● **Exercise directions**:
Every line below from the one containing "assert (Hrun : @run_analysis" through the one containing "destruct (Checkpoint.next cp) as [[| |]|reason]; cbn" must be transcribed exactly. Omit all lines outside that stretch.

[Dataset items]
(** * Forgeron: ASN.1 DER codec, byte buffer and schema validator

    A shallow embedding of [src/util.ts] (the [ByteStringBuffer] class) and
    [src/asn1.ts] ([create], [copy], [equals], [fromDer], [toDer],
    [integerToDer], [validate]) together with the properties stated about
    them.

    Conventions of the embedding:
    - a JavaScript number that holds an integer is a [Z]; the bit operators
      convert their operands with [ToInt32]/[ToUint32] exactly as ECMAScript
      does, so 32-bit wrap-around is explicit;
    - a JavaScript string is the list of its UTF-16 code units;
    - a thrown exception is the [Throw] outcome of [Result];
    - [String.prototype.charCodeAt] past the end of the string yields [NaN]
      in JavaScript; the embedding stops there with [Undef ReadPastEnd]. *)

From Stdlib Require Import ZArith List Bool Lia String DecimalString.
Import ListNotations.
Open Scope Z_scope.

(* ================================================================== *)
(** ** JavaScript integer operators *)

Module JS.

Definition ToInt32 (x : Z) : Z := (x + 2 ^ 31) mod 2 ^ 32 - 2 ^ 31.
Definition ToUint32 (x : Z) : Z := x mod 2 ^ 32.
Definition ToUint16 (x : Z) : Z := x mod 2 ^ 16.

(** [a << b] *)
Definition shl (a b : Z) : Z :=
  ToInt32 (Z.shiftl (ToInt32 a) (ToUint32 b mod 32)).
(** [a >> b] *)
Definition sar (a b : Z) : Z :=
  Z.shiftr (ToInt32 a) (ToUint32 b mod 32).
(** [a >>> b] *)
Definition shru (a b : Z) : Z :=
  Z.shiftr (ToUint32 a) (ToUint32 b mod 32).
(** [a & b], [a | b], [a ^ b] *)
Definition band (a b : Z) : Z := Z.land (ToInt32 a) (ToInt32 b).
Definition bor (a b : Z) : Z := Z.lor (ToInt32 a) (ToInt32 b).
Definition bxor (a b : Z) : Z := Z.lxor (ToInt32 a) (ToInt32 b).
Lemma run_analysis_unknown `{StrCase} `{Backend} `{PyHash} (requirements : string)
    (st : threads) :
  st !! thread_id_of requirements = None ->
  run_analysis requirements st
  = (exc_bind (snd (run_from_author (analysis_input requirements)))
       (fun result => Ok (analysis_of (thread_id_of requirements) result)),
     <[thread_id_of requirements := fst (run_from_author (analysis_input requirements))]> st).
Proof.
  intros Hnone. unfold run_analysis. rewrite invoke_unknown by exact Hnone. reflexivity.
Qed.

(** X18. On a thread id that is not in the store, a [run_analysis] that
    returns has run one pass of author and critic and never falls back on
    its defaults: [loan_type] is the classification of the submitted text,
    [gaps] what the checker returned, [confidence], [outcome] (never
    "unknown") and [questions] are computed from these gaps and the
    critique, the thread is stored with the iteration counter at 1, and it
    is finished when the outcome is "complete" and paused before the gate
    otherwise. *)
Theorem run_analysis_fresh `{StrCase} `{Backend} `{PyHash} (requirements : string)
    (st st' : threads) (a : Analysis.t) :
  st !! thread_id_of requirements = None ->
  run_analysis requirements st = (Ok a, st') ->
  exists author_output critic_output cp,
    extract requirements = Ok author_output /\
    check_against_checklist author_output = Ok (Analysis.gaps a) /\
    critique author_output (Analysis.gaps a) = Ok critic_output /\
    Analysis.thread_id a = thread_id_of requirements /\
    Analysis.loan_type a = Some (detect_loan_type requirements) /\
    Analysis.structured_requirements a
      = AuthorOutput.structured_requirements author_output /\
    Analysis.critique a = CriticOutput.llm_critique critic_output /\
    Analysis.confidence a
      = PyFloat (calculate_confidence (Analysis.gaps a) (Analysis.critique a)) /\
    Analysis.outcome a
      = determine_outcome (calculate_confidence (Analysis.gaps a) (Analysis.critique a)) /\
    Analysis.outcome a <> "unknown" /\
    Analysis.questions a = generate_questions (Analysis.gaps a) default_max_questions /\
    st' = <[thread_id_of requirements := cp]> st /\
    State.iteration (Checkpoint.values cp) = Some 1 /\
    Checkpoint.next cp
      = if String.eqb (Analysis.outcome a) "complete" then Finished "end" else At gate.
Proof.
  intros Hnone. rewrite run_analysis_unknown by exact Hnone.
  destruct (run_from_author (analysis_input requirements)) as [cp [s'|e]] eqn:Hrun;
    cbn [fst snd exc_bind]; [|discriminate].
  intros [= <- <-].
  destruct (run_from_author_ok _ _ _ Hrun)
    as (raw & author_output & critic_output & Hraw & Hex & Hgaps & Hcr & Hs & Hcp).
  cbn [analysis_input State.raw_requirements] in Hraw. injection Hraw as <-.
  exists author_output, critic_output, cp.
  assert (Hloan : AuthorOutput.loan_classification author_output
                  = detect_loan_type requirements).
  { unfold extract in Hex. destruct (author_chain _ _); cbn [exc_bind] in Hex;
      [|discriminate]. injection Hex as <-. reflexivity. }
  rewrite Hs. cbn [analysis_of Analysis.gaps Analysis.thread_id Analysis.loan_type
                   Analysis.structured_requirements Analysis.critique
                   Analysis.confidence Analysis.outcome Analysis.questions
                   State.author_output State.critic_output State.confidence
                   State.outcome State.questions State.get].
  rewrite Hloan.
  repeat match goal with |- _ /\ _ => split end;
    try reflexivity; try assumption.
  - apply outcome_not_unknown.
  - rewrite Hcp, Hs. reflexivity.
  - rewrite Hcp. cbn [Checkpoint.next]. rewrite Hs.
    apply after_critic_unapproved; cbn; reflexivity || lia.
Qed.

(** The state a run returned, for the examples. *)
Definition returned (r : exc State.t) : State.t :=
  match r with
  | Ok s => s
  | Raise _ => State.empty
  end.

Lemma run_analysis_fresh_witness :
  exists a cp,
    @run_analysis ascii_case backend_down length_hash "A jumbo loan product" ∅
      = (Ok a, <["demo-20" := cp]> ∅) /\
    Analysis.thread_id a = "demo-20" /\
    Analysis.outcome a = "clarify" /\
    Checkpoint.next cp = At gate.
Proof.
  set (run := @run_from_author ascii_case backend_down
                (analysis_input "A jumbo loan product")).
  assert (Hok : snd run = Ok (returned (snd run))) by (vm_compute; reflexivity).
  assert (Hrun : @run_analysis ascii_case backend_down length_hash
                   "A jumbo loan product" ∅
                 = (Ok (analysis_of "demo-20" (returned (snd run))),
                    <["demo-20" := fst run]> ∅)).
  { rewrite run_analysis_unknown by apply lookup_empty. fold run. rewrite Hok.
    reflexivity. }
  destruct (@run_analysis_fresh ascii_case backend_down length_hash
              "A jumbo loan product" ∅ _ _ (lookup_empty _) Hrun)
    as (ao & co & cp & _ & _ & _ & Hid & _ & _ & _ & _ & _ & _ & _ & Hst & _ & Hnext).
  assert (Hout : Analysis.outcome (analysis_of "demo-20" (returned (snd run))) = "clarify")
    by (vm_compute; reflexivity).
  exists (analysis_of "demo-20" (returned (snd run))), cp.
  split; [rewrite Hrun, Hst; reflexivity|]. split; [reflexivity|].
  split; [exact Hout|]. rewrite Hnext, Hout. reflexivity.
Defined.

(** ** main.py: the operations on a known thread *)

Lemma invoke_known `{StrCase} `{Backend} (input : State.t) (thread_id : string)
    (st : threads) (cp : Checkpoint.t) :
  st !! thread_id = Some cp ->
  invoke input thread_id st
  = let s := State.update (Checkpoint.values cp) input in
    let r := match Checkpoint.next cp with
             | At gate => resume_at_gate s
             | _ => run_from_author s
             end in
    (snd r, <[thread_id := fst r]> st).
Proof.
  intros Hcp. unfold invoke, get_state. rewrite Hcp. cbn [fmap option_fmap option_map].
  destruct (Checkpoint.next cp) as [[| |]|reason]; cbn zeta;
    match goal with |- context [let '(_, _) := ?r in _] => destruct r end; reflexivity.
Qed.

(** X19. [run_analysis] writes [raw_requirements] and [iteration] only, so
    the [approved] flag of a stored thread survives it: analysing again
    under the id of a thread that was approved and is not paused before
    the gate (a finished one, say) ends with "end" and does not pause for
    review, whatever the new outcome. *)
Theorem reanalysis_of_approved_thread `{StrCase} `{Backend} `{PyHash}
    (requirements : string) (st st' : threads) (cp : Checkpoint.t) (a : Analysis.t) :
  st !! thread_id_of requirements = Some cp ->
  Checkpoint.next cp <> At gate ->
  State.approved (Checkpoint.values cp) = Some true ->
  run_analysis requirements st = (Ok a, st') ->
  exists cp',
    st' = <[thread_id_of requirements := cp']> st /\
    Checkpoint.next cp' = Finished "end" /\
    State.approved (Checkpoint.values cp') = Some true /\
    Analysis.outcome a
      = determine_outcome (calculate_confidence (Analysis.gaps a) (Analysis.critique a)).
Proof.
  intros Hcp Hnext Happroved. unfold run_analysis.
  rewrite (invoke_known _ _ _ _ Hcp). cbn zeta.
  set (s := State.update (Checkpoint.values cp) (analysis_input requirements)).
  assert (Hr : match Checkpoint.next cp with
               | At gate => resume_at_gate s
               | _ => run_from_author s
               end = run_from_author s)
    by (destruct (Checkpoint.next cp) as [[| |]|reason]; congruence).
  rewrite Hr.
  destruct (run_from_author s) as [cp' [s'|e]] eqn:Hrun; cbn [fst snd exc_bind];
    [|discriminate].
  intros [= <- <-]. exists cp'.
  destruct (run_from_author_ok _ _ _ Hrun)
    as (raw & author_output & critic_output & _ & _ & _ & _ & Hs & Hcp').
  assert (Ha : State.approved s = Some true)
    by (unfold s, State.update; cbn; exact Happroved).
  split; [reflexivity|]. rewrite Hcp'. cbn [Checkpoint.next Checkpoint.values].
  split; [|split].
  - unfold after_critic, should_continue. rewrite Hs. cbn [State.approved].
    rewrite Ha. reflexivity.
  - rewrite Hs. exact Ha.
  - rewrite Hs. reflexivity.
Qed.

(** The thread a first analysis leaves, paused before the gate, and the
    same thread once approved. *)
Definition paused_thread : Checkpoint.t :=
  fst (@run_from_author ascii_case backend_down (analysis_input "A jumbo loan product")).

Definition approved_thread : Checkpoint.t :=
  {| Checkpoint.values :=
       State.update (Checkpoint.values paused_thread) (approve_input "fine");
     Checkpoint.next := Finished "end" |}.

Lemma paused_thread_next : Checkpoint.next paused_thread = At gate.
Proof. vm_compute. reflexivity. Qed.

● **Solution to this problem**:
  assert (Hrun : @run_analysis ascii_case backend_down length_hash
                   "A jumbo loan product" ∅
                 = (Ok (analysis_of "demo-20" (returned (snd run))),
                    <["demo-20" := fst run]> ∅)).
  { rewrite run_analysis_unknown by apply lookup_empty. fold run. rewrite Hok.
    reflexivity. }
  destruct (@run_analysis_fresh ascii_case backend_down length_hash
              "A jumbo loan product" ∅ _ _ (lookup_empty _) Hrun)
    as (ao & co & cp & _ & _ & _ & Hid & _ & _ & _ & _ & _ & _ & _ & Hst & _ & Hnext).
  assert (Hout : Analysis.outcome (analysis_of "demo-20" (returned (snd run))) = "clarify")
    by (vm_compute; reflexivity).
  exists (analysis_of "demo-20" (returned (snd run))), cp.
  split; [rewrite Hrun, Hst; reflexivity|]. split; [reflexivity|].
  split; [exact Hout|]. rewrite Hnext, Hout. reflexivity.
Defined.

(** ** main.py: the operations on a known thread *)

Lemma invoke_known `{StrCase} `{Backend} (input : State.t) (thread_id : string)
    (st : threads) (cp : Checkpoint.t) :
  st !! thread_id = Some cp ->
  invoke input thread_id st
  = let s := State.update (Checkpoint.values cp) input in
    let r := match Checkpoint.next cp with
             | At gate => resume_at_gate s
             | _ => run_from_author s
             end in
    (snd r, <[thread_id := fst r]> st).
Proof.
  intros Hcp. unfold invoke, get_state. rewrite Hcp. cbn [fmap option_fmap option_map].
  destruct (Checkpoint.next cp) as [[| |]|reason]; cbn zeta;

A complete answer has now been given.